Larson v. Wallowa County
Larson v. Wallowa County
Opinion
Petitioners 1 seek review of, and some of respondents cross-petition from, LUBA’s remand of Wallowa County’s decision that allowed respondents Dan Gile and Associates’ (Gile) and Lakeside Development Co.’s (Lakeside) application to rezone property from exclusive farm use to recreational-residential and for approval of a preliminary subdivision plat for the property.
The principal contention in 1000 Friends’ appeal to LUBA was that the rezoning of the property violated the county’s comprehensive plan. The parties appear to agree that the proposed residential development would not be permissible on EFU land and, according to petitioners, the property is designated EFU by the plan.
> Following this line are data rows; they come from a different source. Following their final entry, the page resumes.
Lemma WF_policy_after r s : WF s -> WF (policy_after r s).
Proof.
  intros Hs. assert (WF (cancelled s)).
  { unfold cancelled. destruct (fanRestartTimer s); [by apply WF_timer, WF_hist|done]. }
  unfold policy_after, called. repeat case_match; auto using WF_timer, WF_hist.
Qed.

Lemma total_setFanPolicy s r : WF s -> bytes r -> total_unless false (setFanPolicy r) s.
Proof.
  intros Hs Hb. unfold total_unless. rewrite setFanPolicy_eq by by apply byte_nonneg.
  destruct (policy_refused r); eexists _, _; (split; [reflexivity|]); [done|by apply WF_policy_after].
Qed.

(** One comparison of the dispatcher. *)
Ltac command K :=
  match goal with |- context [?cmd =? K] => destruct (Z.eqb_spec cmd K) as [->|?] end.

Lemma total_handleChMCommand s r :
  WF s -> bytes r -> (4 <= length r)%nat ->
  total_unless (command_crashes s r) (handleChMCommand r) s.
Proof.
  intros Hs Hb Hr. unfold command_crashes, handleChMCommand. do 2 (apply total_idx; [lia|]).
  destruct (byte r 1 =? NETFN_VITA4611); [|by apply total_ret]. cbn [andb].
  generalize (byte r 3) as cmd. intros cmd.
  command VITA4611_GETVSOCAPS_CMD; [by apply total_ret|].
  command VITA4611_GET_CHASSIS_ADDRESS_TABLE_INFO_CMD; [by apply total_getAddTable|].
  command VITA4611_CHASSIS_MANAGER_IP_ADDRESSES_CMD.
  { change (total_unless false (if (4 <? length r)%nat
      then let! n := idx r 4 in getChassisManagerIpAddresses n else ret []) s).
    destruct (Nat.ltb_spec 4 (length r)); [|by apply total_ret]. apply total_idx; [lia|].
    unfold getChassisManagerIpAddresses. eapply (total_bind _ _ _ s s s); [done|].
    by destruct (0 <? _); apply total_ret. }
  command VITA4611_GET_CHASSIS_ID_CMD; [by eexists _, s|].
  command VITA4611_SET_CHASSIS_ID_CMD; [by apply total_setChassisIdentifier|].
  command VITA4611_FRU_CONTROL; [by apply total_fruControl|].
  command VITA4611_SET_IPMB_STATE_CMD; [by apply total_setIpmbState|].
  command VITA4611_SET_FRU_STATE_POLICY_BITS_CMD; [by apply total_setFruStatePolicyBits|].
  command VITA4611_GET_FRU_STATE_POLICY_BITS_CMD.
  { destruct (Nat.ltb_spec 4 (length r)).
    - apply total_idx; [lia|]. by apply total_getFruStatePolicyBits.
    - unfold getFruStatePolicyBits_crashes. rewrite (proj2 (Nat.leb_gt 5 _)) by lia.
      by apply total_ret. }
  command VITA4611_SET_FRU_ACTIVATION_CMD; [by apply total_setFruActivation|].
  command VITA4611_GET_DEVICE_LOCATOR_RECORD_ID_CMD; [by apply total_getDeviceLocatorRecordId|].
  command VITA4611_GET_FAN_SPEED_PROPERTIES_CMD; [by apply total_ret|].
  command VITA4611_SET_FAN_LEVEL_CMD; [by apply total_setFanLevel|].
  command VITA4611_GET_FAN_LEVEL_CMD; [by apply total_getFanLevel|].
  command VITA4611_SET_FAN_POLICY_CMD; [by apply total_setFanPolicy|].
  command VITA4611_GET_FAN_POLICY_CMD; [by apply total_getFanPolicy|].
  command VITA4611_GET_CHASSIS_MANAGER_IPMB_ADDRESS_CMD; [by apply total_ret|].
  command VITA4611_GET_FRU_ADDRESS_INFO_CMD; [by apply total_getFruAddressInfo|].
  command VITA4611_GET_MANDATORY_SENSOR_NUMBERS_CMD; [by apply total_getDeviceLocatorRecordId|].
  by apply total_ret.
Qed.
Respondents argue that the property is classified for recreational-residential use by the plan. LUBA concluded that the plan map, which consists of an 8-1/2 inch by 11 inch sheet of paper that depicts an area of 60 by 50 miles, is not property-specific and does not clearly show whether the affected property is within the area designated EFU. Accordingly, LUBA determined that the map is ambiguous and remanded for the county to “interpret and apply” it “in the first instance.” Because 1000 Friends’ contentions turned on whether the plan designates the rezoned property EFU, LUBA determined that it would be premature to reach the merits of the challenge to the county’s decision.
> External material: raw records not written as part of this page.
Definition set_calls c (b : Boot) : Boot := {| calls := c; mgr := mgr b; syslog := syslog b |}.
Definition set_mgr m (b : Boot) : Boot := {| calls := calls b; mgr := m; syslog := syslog b |}.
Definition set_syslog l (b : Boot) : Boot := {| calls := calls b; mgr := mgr b; syslog := l |}.
Definition set_ADCs a (m : Manager) : Manager :=
  {| ADCs := a; sysreset := sysreset m; ps_enable := ps_enable m; switch_gpio := switch_gpio m;
     alarm_gpio := alarm_gpio m; services := services m |}.
Definition set_sysreset g (m : Manager) : Manager :=
  {| ADCs := ADCs m; sysreset := g; ps_enable := ps_enable m; switch_gpio := switch_gpio m;
     alarm_gpio := alarm_gpio m; services := services m |}.
Definition set_ps_enable g (m : Manager) : Manager :=
  {| ADCs := ADCs m; sysreset := sysreset m; ps_enable := g; switch_gpio := switch_gpio m;
     alarm_gpio := alarm_gpio m; services := services m |}.
Definition set_switch_gpio g (m : Manager) : Manager :=
  {| ADCs := ADCs m; sysreset := sysreset m; ps_enable := ps_enable m; switch_gpio := g;
     alarm_gpio := alarm_gpio m; services := services m |}.
Definition set_services v (m : Manager) : Manager :=
  {| ADCs := ADCs m; sysreset := sysreset m; ps_enable := ps_enable m;
     switch_gpio := switch_gpio m; alarm_gpio := alarm_gpio m; services := v |}.
Definition set_status v (g : gpio_info) : gpio_info :=
  {| input := input g; chip := chip g; line := line g; status := v; gpio_name := gpio_name g;
     dbusflag := dbusflag g |}.
Definition set_dbusflag v (g : gpio_info) : gpio_info :=
  {| input := input g; chip := chip g; line := line g; status := status g;
     gpio_name := gpio_name g; dbusflag := v |}.
Definition set_reading raw v (a : ADC_element) : ADC_element :=
  {| adc_name := adc_name a; adc_path := adc_path a; V_target := V_target a;
     raw_reading := Some raw; scale_coeff := scale_coeff a; V_current := Some v; safe := safe a |}.
Definition set_safe v (a : ADC_element) : ADC_element :=
  {| adc_name := adc_name a; adc_path := adc_path a; V_target := V_target a;
     raw_reading := raw_reading a; scale_coeff := scale_coeff a; V_current := V_current a;
     safe := Some v |}.

Section manager.
Context `{BootEnv}.

Definition ask {A} (f : list BCall -> A) (c : BCall) : M Boot A :=
  fun b => Ret (f (calls b)) (set_calls (c :: calls b) b).
Definition the_mgr : M Boot Manager := fun b => Ret (mgr b) b.
Definition on_mgr (f : Manager -> Manager) : M Boot unit :=
  modify (fun b => set_mgr (f (mgr b)) b).
Definition sleep_ms (ms : Z) : M Boot unit := ask (fun _ => tt) (BSleep ms).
Both groups of petitioners assign error to LUBA’s remand. 1000 Friends argues, in effect, that the map is irrelevant, because the text of the plan reveals that the property is designated EFU. 1000 Friends reasons that the soil classifications on the property make it agricultural land under Goal 3, that no exception to Goal 3 pertaining to the property appears in the plan’s text and that, therefore, the property is EFU as a matter of law, whatever the map might indicate and regardless of whether the map is ambiguous. See ORS 197.732(8). Even if we were to assume that the map cannot create an ambiguity in the face of clear plan text *102 provisions, 2 as 1000 Friends seems to do, we do not agree that 1000 Friends’ argument demonstrates that the plan’s text is clear and contrary to the map, as distinct from showing that there may be mistakes in the plan. It may be that, at the time the relevant provisions were adopted, exceptions were required and were not taken. It does not follow that any such error in the plan can be challenged or corrected at this time, independently of the acknowledgment or periodic review process. See Urquhart v. Lane Council of Governments, 80 Or App 176, 721 P2d 870 (1986). The historical facts pertaining to the exceptions and acknowledgment processes may be matters that the county must address on remand. However, they do not obviate the need for a remand. 3
Petitioners Boswell argue first that, because the zoning map clearly showed the area to be zoned EFU before the challenged rezoning decision, and because the plan requires its provisions to be implemented through zoning, the zoning map rather than plan map is the decisive cartological evidence about how the property was designated. Hence, apian amendment was necessary to allow a change in the zoning of the property. Even assuming the correctness of Boswell’s understanding of the roles of the plan and zoning maps, but see Baker v. City of Milwaukie, 271 Or 500, 533 P2d 772 (1975), we do not perceive how Boswell’s point could eliminate the ambiguity from the plan, as distinct from providing an arguable basis by which the county might resolve the ambiguity.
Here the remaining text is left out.